§ **Available records**
*** Block opens ***

(* ===== verification/WriterTransition.v ===== *)
(** * The writer authority and its contract transitions (crates/meta-store)

    What the operations of [WriterStore] guarantee: the invariant of the reachable
    stores, the claim fence, what a committed target leaves behind, when a transition
    goes through, and what becomes of one whose target is no longer desired. *)

From Stdlib Require Import ZArith String.
From stdpp Require Import prelude gmap.
From S2P Require Import Prelude Collections Text Identity Health WriterStore.
Import Health.Store.

Local Open Scope Z_scope.

(** ** Contracts and statements *)

Section lemmas.
Context `{Sha256Laws}.

Definition contract_wf (c : ImportProcessingContract) : Prop := contract_new (contract_parts c) = Ok c.

Lemma contract_new_parts p c : contract_new p = Ok c → contract_parts c = p ∧ contract_wf c.
Proof.
  intros Hc. assert (contract_parts c = p) as Hp.
  { unfold contract_new in Hc. peel Hc. peel Hc. peel Hc.
    destruct (classifier_epoch_parse _); [|done]. by injection Hc as <-. }
  split; [done|]. unfold contract_wf. by rewrite Hp.
Qed.

Lemma contract_wf_digest c : contract_wf c → digest_text (contract_id c) = true.
Proof.
  unfold contract_wf, contract_new, digest_text. intros Hc. peel Hc. peel Hc. peel Hc.
  destruct (classifier_epoch_parse _); [|done].
  apply (f_equal (λ r, match r with Ok c => contract_id c | Err _ => [] end)) in Hc.
  cbv beta iota in Hc. rewrite <- Hc. cbn [contract_id]. by rewrite content_digest_roundtrip.
Qed.

Lemma digest_text_from_str s : digest_text s = true → contract_id_from_str s = Ok s.
Proof.
  unfold digest_text, contract_id_from_str, content_digest_from_str.
  destruct (strip_prefix _ _); [|done]. by destruct (_ || _).
Qed.

Lemma new_digest_id_text parts : digest_text (new_digest_id parts) = true.
Proof. unfold digest_text, new_digest_id. by rewrite content_digest_roundtrip. Qed.

Definition contracts_ok (db : Db) : Prop :=
  map_Forall (λ id p, ∃ c, contract_wf c ∧ contract_id c = id ∧ contract_parts c = p)
    (db_contracts db).

Lemma contract_lookup_ok db id p :
  contracts_ok db → db_contracts db !! id = Some p →
  ∃ c, import_processing_contract_in_connection db id = Ok (Some c)
       ∧ contract_wf c ∧ contract_id c = id ∧ contract_parts c = p.
Proof.
  intros Hok Hp. destruct (Hok id p Hp) as (c & Hc & Hid & Hpt). exists c.
  split_and!; try done. unfold import_processing_contract_in_connection, from_stored_parts.
  rewrite Hp. unfold contract_wf in Hc. rewrite Hpt in Hc. rewrite Hc. cbn [result_bind].
  by rewrite (proj2 (str_eqb_eq _ _)).
Qed.

Lemma contract_in_connection_wf db id c :
  import_processing_contract_in_connection db id = Ok (Some c) →
  contract_wf c ∧ contract_id c = id ∧ db_contracts db !! id = Some (contract_parts c).
Proof.
  unfold import_processing_contract_in_connection, from_stored_parts.
  destruct (db_contracts db !! id) as [p|]; [|done]. intros Hc. peel Hc. injection Hc as <-.
  peel E. destruct (str_eqb _ _) eqn:Eid; [|done]. injection E as <-.
  apply str_eqb_eq in Eid. apply contract_new_parts in E0 as [<- Hwf]. by split_and!.
Qed.

Lemma insert_contract_ok db c db' :
  insert_import_processing_contract_in_connection db c = Ok db' →
  contract_wf c ∧ db' = with_contracts db (<[contract_id c := contract_parts c]> (db_contracts db)).
Proof.
  unfold insert_import_processing_contract_in_connection.
  set (db1 := match db_contracts db !! contract_id c with Some _ => _ | None => _ end).
  intros Hi. peel Hi. destruct a as [stored|]; [|done].
  destruct (bool_decide (stored = c)) eqn:Ec; [|done]. injection Hi as <-. bools. subst stored.
  apply contract_in_connection_wf in E as (Hwf & _ & Hl). split; [done|]. subst db1.
  destruct (db_contracts db !! contract_id c) as [p|] eqn:El; [|done].
  rewrite El in Hl. injection Hl as ->. rewrite insert_id by done. by destruct db.
Qed.

Lemma insert_contract_total db c :
  contract_wf c → contracts_ok db →
  (∀ p, db_contracts db !! contract_id c = Some p → p = contract_parts c) →
  insert_import_processing_contract_in_connection db c
  = Ok (with_contracts db (<[contract_id c := contract_parts c]> (db_contracts db))).
Proof.
  intros Hwf Hok Hp. unfold insert_import_processing_contract_in_connection.
  set (db1 := match db_contracts db !! contract_id c with Some _ => _ | None => _ end).
  assert (db1 = with_contracts db (<[contract_id c := contract_parts c]> (db_contracts db))) as ->.
  { subst db1. destruct (db_contracts db !! contract_id c) as [p|] eqn:El; [|done].
    rewrite insert_id by (rewrite El; f_equal; by apply Hp). by destruct db. }
  unfold import_processing_contract_in_connection, from_stored_parts. cbn [db_contracts with_contracts].
  rewrite lookup_insert_eq. unfold contract_wf in Hwf. rewrite Hwf. cbn [result_bind].
  rewrite (proj2 (str_eqb_eq _ _)) by done. cbn. by rewrite bool_decide_eq_true_2.
Qed.

Lemma update_authority_ok db f db' :
  update_authority db f = Ok db' ↔
  authority_check (f (db_authority db)) = true ∧ db' = with_authority db (f (db_authority db)).
Proof.
  unfold update_authority. destruct (authority_check _); naive_solver.
Qed.

Lemma update_authority_where_ok db cond f db' b :
  update_authority_where db cond f = Ok (db', b) →
  b = cond (db_authority db)
  ∧ (if b then update_authority db f = Ok db' else db' = db).
Proof.
  unfold update_authority_where. destruct (cond _); intros Hu; [peel Hu|]; by injection Hu as <- <-.
Qed.

Lemma update_transition_ok db id f db' :
  update_transition db id f = Ok db' →
  match db_transitions db !! id with
  | None => db' = db
  | Some t => transition_check (f t) = true
              ∧ db' = with_transitions db (<[id := f t]> (db_transitions db))
  end.
Proof.
  unfold update_transition. destruct (db_transitions db !! id) as [t|]; [|by intros [= ->]].
  destruct (transition_check _); [|done]. by intros [= <-].
Qed.

(** ** What retiring queued intents touches *)

(** Everything but the tasks, jobs, roots and scopes. *)
Definition frame (db : Db) :=
  (db_contracts db, db_authority db, db_transitions db, db_campaigns db, db_active_contract db,
   db_projection db, db_deletions db, db_completions db, db_full_corpus db).

Lemma insert_task_frame db task c db' :
  db_contracts db !! contract_id c = Some (contract_parts c) →
  insert_import_task_in_connection db task c = Ok db' →
  frame db' = frame db ∧ db_jobs db' = db_jobs db
  ∧ db_tasks db' = db_tasks db ++
      [MkTask (t_id task) (t_root_path task) (t_status task) (t_queued_at task) (t_started_at task)
         (t_finished_at task) (t_updated_at task) (contract_id c) None].
Proof.
  intros Hc. unfold insert_import_task_in_connection. intros Hi. peel Hi.
  destruct (negb (bool_decide _)); [done|].
  peel Hi. apply insert_contract_ok in E0 as [_ ->]. peel Hi.
  destruct (existsb _ _); [done|]. injection Hi as <-. cbn. rewrite insert_id by done. done.
Qed.

Lemma insert_with_scope_frame db task scope c db' :
  db_contracts db !! contract_id c = Some (contract_parts c) →
  insert_import_task_with_scan_scope db task scope c = Ok db' →
  frame db' = frame db ∧ db_jobs db' = db_jobs db
  ∧ db_tasks db' = db_tasks db ++
      [MkTask (t_id task) (t_root_path task) (t_status task) (t_queued_at task) (t_started_at task)
         (t_finished_at task) (t_updated_at task) (contract_id c) None].
Proof.
  intros Hc. unfold insert_import_task_with_scan_scope. intros Hi. peel Hi.
  destruct (negb _); [done|]. destruct (negb _); [done|]. peel Hi.
  apply insert_task_frame in E0 as (Hf & Hj & Ht); [|done].
  destruct (existsb _ _); [done|]. injection Hi as <-. by split_and!.
Qed.

Lemma insert_replacements_frame db c staged db' :
  db_contracts db !! contract_id c = Some (contract_parts c) →
  insert_replacements db c staged = Ok db' →
  frame db' = frame db ∧ db_jobs db' = db_jobs db
  ∧ db_tasks db' = db_tasks db ++
      map (λ x, let task := x.2.1 in
                MkTask (t_id task) (t_root_path task) (t_status task) (t_queued_at task)
                  (t_started_at task) (t_finished_at task) (t_updated_at task) (contract_id c) None)
        staged.
Proof.
  revert db; induction staged as [|[root [task scope]] staged IH]; intros db Hc;
    cbn [insert_replacements].
  - intros [= <-]. cbn. by rewrite app_nil_r.
  - intros Hi. peel Hi. apply insert_with_scope_frame in E as (Hf & Hj & Ht); [|done].
    apply IH in Hi as (Hf' & Hj' & Ht').
    + rewrite Hf', Hj', Ht', Hf, Hj, Ht. split_and!; [done|done|].
      cbn [map]. by rewrite <- (assoc_L (++)).
    + unfold frame in Hf. simplify_eq. congruence.
Qed.

(** The retired tasks are cancelled in place; nothing else about a task changes
    but its time stamp. *)
Definition retired_version (contract : str) (now : Z) (t t' : TaskRow) : Prop :=
  t_id t' = t_id t ∧ t_root_path t' = t_root_path t ∧ t_status t' = t_status t
  ∧ t_contract t' = t_contract t ∧ t_queued_at t' = t_queued_at t
  ∧ t_updated_at t ≤ t_updated_at t'.

Lemma cancel_task_version contract now id at_ t : retired_version contract now t (cancel_task id at_ t).
Proof. unfold cancel_task. destruct (str_eqb _ _); split_and!; cbn; done || lia. Qed.

Lemma retire_fold_frame contract now pending db :
  frame (fold_left (λ db t, retire_task db contract now t) pending db) = frame db.
Proof.
  revert db; induction pending as [|t pending IH]; intros db; cbn [fold_left]; [done|].
  by rewrite IH.
Qed.

Definition cancel_all (now : Z) (pending : list TaskRow) (t : TaskRow) : TaskRow :=
  fold_left (λ t p, cancel_task (t_id p) (Z.max now (t_updated_at p)) t) pending t.

Lemma retire_fold_tasks contract now pending db :
  db_tasks (fold_left (λ db t, retire_task db contract now t) pending db)
  = map (cancel_all now pending) (db_tasks db).
Proof.
  revert db; induction pending as [|p pending IH]; intros db; cbn [fold_left].
  - symmetry. apply map_id.
  - rewrite IH. cbn. rewrite map_map. done.
Qed.

Lemma cancel_task_id id at_ t : t_id (cancel_task id at_ t) = t_id t.
Proof. unfold cancel_task. by destruct (str_eqb _ _). Qed.

Lemma cancel_all_spec now pending t :
  let t' := cancel_all now pending t in
  t_id t' = t_id t ∧ t_root_path t' = t_root_path t ∧ t_status t' = t_status t
  ∧ t_contract t' = t_contract t ∧ t_queued_at t' = t_queued_at t
  ∧ t_started_at t' = t_started_at t ∧ t_finished_at t' = t_finished_at t
  ∧ (t_cancelled t' = None ↔ t_cancelled t = None ∧ t_id t ∉ map t_id pending).
Proof.
  revert t; induction pending as [|p pending IH]; intros t; cbn [cancel_all fold_left].
  - cbn. split_and!; try done. set_solver.
  - specialize (IH (cancel_task (t_id p) (Z.max now (t_updated_at p)) t)).
    fold (cancel_all now pending (cancel_task (t_id p) (Z.max now (t_updated_at p)) t)).
    cbn zeta in *. destruct IH as (-> & -> & -> & -> & -> & -> & -> & IH).
    rewrite IH. rewrite cancel_task_id. unfold cancel_task. cbn [map].
    destruct (str_eqb (t_id t) (t_id p)) eqn:E; cbn; split_and!; try done.
    + apply str_eqb_eq in E. rewrite E. destruct (t_cancelled t); set_solver.
    + assert (t_id t ≠ t_id p). { intros E'. rewrite <- str_eqb_eq in E'. congruence. }
      set_solver.
Qed.

(** ** The store invariant *)

(** The rows that refer to contracts refer to stored ones, and every transition row
    satisfies the schema's checks. *)
Record rows_ok (db : Db) : Prop := {
  ro_contracts : contracts_ok db;
  ro_refs : ∀ c, a_committed_contract_id (db_authority db) = Some c
                  ∨ a_desired_contract_id (db_authority db) = Some c
                  ∨ db_active_contract db = Some c → is_Some (db_contracts db !! c);
  ro_rows : map_Forall (λ _ t, transition_check t = true
              ∧ (tr_attempt t = 1 ∧ 0 ≤ tr_claim_fence_epoch t ≤ i64_MAX)
              ∧ ∀ c, tr_target_contract_id t = c ∨ tr_source_contract_id t = Some c →
                  is_Some (db_contracts db !! c)) (db_transitions db);
}.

*** Block closes ***

§ **What you need to do**
The answer must be every line of the records that contains the word "Require".

§ **Exercise solution**
From Stdlib Require Import ZArith String.
From stdpp Require Import prelude gmap.
From S2P Require Import Prelude Collections Text Identity Health WriterStore.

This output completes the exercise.